Copy, exactly and without additions, every line in the records below from the one holding "assert (Hr : first_day" through the one holding "first_day <= n ->", both ends included.
******
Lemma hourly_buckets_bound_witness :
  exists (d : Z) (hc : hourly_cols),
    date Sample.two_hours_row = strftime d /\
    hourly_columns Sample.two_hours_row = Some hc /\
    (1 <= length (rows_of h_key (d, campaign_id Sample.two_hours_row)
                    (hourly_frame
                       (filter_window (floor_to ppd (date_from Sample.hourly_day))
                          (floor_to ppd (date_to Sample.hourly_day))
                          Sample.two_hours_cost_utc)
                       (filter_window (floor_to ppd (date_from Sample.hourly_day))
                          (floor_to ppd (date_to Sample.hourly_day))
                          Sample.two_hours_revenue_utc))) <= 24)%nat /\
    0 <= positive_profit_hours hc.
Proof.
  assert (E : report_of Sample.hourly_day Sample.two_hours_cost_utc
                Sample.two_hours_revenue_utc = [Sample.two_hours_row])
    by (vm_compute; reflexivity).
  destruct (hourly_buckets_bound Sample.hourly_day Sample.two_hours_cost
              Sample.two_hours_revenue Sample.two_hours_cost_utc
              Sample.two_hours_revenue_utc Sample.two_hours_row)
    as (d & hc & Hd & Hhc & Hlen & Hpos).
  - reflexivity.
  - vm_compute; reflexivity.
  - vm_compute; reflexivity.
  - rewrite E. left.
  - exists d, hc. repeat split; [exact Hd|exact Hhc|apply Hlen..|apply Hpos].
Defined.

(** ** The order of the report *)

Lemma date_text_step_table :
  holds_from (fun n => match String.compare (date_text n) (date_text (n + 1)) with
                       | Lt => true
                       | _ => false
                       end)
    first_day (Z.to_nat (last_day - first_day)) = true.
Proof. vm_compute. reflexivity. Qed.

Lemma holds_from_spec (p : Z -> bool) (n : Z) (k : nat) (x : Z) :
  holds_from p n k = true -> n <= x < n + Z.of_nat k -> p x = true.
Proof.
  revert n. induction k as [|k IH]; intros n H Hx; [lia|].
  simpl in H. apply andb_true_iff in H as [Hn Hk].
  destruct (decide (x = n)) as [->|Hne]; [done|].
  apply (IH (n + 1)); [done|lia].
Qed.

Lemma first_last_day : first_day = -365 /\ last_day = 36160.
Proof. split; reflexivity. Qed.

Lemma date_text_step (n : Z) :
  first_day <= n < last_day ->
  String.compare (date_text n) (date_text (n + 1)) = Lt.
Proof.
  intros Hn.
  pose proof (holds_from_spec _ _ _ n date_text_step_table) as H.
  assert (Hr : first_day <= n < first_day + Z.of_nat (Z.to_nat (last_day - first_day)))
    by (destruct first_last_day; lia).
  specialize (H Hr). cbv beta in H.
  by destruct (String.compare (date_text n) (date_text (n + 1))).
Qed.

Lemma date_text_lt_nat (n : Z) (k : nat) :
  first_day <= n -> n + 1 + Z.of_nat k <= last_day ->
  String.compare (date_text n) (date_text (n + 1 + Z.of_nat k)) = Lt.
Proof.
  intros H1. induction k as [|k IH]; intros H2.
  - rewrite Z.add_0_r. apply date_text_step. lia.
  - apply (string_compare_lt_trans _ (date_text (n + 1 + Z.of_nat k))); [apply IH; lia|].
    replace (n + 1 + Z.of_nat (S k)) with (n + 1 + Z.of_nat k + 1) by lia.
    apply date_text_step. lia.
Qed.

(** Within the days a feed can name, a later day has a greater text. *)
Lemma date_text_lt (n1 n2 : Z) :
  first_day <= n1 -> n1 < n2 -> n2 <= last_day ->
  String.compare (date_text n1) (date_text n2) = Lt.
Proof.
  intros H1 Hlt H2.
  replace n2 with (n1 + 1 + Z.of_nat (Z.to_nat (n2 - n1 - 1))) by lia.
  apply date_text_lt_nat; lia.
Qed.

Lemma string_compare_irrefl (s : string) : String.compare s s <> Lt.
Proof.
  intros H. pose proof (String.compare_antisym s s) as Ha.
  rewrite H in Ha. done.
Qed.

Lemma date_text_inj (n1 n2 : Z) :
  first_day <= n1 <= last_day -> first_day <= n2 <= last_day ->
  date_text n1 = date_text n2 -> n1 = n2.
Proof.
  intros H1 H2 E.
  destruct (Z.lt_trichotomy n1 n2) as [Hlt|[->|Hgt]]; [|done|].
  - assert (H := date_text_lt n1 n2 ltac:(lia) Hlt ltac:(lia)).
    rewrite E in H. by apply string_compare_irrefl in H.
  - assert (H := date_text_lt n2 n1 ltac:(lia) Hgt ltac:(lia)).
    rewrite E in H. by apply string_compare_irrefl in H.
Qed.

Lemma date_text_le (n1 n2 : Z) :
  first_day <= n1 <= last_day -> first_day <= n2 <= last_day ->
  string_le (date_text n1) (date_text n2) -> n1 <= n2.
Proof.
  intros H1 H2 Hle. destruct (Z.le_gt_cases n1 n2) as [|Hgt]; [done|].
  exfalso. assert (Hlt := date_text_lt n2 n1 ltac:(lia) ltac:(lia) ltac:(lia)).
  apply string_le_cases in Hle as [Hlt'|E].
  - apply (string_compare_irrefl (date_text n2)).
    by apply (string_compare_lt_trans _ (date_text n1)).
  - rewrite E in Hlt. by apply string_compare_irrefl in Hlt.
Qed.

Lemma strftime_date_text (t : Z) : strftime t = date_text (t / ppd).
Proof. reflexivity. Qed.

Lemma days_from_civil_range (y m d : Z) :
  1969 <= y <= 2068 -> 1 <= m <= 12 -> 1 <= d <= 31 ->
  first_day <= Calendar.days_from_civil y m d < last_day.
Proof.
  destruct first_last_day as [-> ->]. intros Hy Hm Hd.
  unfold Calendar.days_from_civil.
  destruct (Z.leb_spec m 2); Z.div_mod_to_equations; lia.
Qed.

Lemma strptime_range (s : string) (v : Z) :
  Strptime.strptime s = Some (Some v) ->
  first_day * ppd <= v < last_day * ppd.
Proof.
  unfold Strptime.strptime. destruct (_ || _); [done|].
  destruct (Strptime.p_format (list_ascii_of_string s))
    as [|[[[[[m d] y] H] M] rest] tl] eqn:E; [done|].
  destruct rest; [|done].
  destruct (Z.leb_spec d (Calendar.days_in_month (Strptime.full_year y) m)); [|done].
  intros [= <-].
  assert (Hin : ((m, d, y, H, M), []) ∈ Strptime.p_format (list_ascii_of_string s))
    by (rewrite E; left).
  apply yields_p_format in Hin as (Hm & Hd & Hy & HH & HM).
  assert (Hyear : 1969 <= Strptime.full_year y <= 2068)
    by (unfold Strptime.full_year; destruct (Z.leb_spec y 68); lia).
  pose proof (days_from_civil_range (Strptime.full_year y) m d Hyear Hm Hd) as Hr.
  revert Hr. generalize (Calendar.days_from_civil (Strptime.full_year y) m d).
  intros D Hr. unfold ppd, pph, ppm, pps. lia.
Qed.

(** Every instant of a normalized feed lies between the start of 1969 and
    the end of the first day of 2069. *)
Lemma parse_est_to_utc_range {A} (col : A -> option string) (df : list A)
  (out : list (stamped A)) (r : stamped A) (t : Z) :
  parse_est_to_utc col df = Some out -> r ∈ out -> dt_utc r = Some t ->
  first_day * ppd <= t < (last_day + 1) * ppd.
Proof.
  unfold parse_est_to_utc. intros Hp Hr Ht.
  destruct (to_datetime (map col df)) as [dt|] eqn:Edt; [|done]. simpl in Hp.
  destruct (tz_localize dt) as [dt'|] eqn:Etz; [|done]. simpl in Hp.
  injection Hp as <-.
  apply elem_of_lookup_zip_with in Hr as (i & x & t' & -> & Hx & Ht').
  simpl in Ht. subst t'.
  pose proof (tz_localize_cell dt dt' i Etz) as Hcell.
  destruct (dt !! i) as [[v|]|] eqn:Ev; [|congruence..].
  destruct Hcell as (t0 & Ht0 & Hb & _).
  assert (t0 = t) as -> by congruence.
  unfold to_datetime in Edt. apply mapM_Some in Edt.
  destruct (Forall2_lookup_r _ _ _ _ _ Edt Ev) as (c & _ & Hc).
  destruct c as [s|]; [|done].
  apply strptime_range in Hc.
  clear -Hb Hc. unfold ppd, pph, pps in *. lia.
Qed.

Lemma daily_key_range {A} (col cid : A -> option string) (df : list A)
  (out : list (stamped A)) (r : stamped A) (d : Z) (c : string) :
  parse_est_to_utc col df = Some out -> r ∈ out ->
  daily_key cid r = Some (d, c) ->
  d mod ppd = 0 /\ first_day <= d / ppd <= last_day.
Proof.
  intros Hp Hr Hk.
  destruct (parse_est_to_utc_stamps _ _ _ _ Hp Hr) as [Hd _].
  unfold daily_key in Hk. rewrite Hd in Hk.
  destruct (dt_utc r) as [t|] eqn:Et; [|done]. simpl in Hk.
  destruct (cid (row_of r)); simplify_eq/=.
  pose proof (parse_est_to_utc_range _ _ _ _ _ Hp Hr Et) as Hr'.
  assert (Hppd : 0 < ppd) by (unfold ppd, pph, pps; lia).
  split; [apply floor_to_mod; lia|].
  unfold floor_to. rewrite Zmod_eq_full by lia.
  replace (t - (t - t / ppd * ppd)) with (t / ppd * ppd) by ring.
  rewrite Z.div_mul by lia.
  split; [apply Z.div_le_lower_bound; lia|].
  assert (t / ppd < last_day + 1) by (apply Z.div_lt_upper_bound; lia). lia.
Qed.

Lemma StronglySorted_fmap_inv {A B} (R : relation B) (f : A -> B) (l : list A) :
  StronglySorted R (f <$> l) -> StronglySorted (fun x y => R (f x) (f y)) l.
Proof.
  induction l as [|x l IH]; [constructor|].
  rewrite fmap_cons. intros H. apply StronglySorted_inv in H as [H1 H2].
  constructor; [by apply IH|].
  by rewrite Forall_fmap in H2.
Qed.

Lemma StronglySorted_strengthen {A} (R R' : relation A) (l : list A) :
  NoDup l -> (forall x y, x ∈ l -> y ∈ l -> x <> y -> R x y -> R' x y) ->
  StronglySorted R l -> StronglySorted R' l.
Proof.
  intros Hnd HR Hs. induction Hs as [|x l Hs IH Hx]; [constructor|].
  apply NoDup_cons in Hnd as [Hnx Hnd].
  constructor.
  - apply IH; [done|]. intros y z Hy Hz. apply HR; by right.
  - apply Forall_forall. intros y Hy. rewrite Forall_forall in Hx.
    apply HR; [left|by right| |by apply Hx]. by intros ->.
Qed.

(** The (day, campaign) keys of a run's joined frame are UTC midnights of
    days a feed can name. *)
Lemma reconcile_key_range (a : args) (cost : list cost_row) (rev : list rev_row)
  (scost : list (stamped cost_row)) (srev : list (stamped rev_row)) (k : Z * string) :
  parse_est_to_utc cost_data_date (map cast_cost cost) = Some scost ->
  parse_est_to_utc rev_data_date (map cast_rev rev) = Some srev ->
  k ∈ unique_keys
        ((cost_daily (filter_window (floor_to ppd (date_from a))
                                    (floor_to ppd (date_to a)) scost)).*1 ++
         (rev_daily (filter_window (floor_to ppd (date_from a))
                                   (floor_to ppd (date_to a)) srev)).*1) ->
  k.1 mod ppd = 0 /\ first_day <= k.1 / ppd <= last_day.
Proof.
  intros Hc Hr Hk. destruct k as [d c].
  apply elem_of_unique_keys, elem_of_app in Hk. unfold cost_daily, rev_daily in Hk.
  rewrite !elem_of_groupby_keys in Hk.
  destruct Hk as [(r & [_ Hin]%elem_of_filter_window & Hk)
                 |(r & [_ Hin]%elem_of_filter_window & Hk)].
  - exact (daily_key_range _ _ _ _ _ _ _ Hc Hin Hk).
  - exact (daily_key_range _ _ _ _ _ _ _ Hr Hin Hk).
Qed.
******
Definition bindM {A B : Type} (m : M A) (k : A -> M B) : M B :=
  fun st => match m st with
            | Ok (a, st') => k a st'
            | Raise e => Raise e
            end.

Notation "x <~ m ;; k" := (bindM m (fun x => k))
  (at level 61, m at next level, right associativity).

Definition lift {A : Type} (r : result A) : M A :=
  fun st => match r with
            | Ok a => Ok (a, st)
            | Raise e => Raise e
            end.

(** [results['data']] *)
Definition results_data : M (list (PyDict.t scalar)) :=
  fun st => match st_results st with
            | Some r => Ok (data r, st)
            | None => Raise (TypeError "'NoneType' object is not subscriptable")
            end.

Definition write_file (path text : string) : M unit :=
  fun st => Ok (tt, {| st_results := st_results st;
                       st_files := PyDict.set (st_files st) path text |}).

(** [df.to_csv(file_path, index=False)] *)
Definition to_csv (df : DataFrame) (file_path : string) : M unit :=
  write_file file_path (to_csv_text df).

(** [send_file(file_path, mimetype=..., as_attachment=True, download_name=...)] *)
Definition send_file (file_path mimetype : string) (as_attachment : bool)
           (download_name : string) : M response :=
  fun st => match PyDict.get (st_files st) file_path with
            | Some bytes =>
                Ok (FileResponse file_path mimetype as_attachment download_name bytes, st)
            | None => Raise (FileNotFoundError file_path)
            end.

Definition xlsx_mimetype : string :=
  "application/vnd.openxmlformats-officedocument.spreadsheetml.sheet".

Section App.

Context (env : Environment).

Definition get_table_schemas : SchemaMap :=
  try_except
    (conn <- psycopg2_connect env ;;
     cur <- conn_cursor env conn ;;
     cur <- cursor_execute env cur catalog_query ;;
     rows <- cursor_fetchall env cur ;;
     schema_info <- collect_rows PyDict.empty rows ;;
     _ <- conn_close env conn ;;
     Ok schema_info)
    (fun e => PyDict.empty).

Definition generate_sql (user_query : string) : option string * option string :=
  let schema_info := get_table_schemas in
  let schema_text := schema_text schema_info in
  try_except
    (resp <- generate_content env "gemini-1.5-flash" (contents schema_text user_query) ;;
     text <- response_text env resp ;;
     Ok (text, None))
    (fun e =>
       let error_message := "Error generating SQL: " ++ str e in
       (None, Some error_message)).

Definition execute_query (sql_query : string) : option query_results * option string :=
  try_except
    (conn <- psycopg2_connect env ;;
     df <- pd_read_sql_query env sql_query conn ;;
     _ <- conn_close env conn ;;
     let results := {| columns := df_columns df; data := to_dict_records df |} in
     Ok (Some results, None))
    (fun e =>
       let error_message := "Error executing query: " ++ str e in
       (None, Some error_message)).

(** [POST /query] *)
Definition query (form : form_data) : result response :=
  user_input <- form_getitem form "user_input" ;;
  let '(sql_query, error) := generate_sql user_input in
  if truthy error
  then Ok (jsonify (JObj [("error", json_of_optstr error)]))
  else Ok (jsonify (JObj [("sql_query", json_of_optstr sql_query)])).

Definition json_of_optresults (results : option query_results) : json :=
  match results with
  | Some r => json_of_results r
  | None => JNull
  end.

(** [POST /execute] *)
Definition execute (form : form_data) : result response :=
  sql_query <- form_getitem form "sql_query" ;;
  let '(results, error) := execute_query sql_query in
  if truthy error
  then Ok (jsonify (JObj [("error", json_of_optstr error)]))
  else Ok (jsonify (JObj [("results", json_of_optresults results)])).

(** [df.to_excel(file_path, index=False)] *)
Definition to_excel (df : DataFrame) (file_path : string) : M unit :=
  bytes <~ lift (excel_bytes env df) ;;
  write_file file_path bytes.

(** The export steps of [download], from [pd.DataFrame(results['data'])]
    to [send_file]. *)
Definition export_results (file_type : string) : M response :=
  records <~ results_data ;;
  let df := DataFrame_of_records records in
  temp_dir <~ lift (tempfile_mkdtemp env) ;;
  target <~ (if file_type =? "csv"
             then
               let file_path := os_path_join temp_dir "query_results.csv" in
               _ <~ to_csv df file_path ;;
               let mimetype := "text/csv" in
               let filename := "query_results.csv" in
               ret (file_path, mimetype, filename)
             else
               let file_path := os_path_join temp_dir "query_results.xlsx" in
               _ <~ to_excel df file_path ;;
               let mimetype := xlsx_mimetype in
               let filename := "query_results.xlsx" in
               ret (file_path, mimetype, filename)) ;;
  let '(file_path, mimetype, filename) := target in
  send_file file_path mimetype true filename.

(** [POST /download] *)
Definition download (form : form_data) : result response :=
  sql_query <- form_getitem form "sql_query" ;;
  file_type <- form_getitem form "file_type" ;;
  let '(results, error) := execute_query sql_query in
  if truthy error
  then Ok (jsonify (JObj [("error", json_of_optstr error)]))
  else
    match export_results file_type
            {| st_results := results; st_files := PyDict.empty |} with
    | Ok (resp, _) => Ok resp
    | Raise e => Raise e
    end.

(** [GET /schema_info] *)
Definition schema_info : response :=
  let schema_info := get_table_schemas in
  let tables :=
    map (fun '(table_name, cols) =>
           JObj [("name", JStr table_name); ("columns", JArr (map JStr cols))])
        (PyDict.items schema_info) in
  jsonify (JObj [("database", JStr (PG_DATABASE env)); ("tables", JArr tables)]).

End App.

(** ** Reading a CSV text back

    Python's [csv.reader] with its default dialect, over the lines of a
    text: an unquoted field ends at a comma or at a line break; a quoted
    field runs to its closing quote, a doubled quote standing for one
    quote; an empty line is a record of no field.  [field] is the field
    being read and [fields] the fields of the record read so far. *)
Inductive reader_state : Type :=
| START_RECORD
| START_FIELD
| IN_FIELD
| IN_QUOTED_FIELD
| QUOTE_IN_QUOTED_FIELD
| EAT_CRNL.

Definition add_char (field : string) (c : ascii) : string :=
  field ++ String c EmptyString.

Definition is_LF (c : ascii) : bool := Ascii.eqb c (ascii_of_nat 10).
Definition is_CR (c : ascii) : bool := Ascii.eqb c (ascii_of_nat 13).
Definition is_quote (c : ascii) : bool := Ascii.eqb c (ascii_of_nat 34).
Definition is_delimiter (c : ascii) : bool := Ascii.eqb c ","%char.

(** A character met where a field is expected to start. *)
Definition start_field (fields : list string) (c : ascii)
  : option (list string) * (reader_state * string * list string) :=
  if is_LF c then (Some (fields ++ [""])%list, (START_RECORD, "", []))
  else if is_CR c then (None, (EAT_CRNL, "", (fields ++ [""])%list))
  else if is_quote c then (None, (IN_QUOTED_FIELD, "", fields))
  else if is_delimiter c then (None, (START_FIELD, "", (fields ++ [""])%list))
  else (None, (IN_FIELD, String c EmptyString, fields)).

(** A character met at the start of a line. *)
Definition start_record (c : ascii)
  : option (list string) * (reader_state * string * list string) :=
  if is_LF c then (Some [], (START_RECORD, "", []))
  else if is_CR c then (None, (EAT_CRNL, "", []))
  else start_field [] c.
******
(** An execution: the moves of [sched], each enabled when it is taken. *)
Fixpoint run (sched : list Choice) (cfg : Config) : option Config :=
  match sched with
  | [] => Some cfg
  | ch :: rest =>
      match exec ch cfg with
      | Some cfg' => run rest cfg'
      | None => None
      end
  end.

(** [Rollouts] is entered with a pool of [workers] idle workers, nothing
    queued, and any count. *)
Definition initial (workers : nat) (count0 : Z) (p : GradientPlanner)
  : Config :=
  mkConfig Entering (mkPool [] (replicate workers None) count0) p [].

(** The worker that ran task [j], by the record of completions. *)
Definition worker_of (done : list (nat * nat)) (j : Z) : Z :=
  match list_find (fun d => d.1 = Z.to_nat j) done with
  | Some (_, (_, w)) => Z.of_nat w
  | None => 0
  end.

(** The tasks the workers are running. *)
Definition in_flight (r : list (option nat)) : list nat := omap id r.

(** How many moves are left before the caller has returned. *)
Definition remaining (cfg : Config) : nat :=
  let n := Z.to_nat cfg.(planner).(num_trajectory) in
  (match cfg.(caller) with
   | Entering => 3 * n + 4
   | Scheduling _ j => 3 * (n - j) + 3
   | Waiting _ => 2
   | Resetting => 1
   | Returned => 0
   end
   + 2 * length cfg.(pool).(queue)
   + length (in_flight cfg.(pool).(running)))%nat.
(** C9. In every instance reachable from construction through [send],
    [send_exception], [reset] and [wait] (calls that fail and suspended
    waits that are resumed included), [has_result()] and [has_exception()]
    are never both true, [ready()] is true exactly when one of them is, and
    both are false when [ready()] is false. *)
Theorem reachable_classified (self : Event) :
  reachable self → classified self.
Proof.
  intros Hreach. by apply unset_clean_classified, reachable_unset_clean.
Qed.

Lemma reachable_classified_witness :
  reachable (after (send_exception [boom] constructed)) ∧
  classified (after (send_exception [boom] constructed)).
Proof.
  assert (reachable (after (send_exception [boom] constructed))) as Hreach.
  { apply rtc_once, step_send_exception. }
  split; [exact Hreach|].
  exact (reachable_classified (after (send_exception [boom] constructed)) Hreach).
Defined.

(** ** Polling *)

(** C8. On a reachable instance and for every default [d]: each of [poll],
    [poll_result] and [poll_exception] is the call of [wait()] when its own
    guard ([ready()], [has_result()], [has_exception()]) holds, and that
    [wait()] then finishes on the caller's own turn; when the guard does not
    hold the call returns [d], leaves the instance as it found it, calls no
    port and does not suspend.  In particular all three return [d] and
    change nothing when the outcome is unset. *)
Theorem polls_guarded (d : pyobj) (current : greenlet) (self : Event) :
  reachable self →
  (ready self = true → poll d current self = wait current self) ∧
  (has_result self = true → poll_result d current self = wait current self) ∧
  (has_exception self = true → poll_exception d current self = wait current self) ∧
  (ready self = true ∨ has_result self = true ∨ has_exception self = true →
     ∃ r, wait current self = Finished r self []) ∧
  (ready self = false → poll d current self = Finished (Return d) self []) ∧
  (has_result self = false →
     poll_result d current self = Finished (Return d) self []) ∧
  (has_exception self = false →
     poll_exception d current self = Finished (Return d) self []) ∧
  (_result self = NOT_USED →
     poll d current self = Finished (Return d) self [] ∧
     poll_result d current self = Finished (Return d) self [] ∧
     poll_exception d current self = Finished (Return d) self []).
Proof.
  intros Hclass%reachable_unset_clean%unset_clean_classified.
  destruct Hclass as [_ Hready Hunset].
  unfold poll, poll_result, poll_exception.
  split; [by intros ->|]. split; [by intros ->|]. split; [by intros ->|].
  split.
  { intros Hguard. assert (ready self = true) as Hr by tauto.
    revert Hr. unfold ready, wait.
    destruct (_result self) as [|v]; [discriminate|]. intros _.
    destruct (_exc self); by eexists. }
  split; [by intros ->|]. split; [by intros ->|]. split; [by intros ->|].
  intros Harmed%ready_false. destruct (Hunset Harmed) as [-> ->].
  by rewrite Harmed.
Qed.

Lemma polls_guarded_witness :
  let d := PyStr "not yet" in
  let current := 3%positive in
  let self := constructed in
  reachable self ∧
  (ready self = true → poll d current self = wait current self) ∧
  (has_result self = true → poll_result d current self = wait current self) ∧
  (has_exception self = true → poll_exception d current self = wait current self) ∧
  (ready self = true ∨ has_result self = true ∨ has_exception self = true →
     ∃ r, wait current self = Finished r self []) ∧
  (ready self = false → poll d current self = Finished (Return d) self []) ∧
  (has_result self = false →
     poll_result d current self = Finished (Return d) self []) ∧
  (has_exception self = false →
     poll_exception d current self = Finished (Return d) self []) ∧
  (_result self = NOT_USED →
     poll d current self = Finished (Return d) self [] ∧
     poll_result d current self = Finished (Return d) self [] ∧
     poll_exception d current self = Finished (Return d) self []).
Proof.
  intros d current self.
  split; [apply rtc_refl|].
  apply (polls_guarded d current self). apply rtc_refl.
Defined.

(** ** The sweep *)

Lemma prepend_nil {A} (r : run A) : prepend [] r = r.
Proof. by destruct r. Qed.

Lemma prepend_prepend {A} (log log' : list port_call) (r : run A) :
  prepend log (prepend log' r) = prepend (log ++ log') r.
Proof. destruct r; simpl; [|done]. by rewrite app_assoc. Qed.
******
> [REPLY TO THE TASK]
  assert (Hr : first_day <= n < first_day + Z.of_nat (Z.to_nat (last_day - first_day)))
    by (destruct first_last_day; lia).
  specialize (H Hr). cbv beta in H.
  by destruct (String.compare (date_text n) (date_text (n + 1))).
Qed.

Lemma date_text_lt_nat (n : Z) (k : nat) :
  first_day <= n -> n + 1 + Z.of_nat k <= last_day ->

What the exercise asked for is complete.